===== The input

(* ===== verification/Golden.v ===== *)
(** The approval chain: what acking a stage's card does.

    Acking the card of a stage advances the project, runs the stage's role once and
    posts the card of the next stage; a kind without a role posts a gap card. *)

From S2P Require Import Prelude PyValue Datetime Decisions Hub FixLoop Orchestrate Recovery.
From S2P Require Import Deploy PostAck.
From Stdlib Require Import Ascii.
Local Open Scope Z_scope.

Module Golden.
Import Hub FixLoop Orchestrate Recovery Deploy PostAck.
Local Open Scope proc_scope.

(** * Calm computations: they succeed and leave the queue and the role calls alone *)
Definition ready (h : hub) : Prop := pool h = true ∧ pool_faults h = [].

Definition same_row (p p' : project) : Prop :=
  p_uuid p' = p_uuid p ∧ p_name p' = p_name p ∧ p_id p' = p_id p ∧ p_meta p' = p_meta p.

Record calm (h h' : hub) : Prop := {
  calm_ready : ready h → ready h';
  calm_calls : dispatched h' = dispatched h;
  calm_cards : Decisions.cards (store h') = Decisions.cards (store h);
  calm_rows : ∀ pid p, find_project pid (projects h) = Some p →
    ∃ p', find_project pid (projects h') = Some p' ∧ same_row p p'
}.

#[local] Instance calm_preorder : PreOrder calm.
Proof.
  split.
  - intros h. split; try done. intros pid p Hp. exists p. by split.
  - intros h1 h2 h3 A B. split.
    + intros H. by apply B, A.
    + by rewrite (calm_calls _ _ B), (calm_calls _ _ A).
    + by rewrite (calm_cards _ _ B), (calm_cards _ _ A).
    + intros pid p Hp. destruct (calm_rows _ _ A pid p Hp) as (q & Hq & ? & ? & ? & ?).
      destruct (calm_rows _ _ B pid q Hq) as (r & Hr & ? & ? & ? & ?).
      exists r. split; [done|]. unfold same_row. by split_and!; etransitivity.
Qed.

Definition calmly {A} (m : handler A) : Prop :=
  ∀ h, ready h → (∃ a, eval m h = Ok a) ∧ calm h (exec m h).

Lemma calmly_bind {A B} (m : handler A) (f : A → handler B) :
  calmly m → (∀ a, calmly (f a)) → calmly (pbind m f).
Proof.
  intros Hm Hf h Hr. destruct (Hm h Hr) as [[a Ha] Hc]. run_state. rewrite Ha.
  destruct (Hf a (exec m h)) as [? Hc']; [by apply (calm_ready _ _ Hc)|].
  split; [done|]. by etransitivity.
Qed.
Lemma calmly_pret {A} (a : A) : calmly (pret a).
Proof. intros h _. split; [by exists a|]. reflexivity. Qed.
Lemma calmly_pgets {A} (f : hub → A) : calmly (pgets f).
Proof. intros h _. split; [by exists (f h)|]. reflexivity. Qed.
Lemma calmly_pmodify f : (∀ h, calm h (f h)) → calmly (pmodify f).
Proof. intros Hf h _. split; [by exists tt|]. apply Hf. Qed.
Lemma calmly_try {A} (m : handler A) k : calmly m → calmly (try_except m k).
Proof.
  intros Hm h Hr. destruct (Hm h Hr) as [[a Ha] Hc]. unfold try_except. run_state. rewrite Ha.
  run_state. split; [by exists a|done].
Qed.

==========

**Exercise aim**
From the first line of the entries above to the line with "From S2P Require Import Deploy PostAck.", please return every line exactly, keeping both ends.

**Reply to the task**
(* ===== verification/Golden.v ===== *)
(** The approval chain: what acking a stage's card does.

    Acking the card of a stage advances the project, runs the stage's role once and
    posts the card of the next stage; a kind without a role posts a gap card. *)

From S2P Require Import Prelude PyValue Datetime Decisions Hub FixLoop Orchestrate Recovery.
From S2P Require Import Deploy PostAck.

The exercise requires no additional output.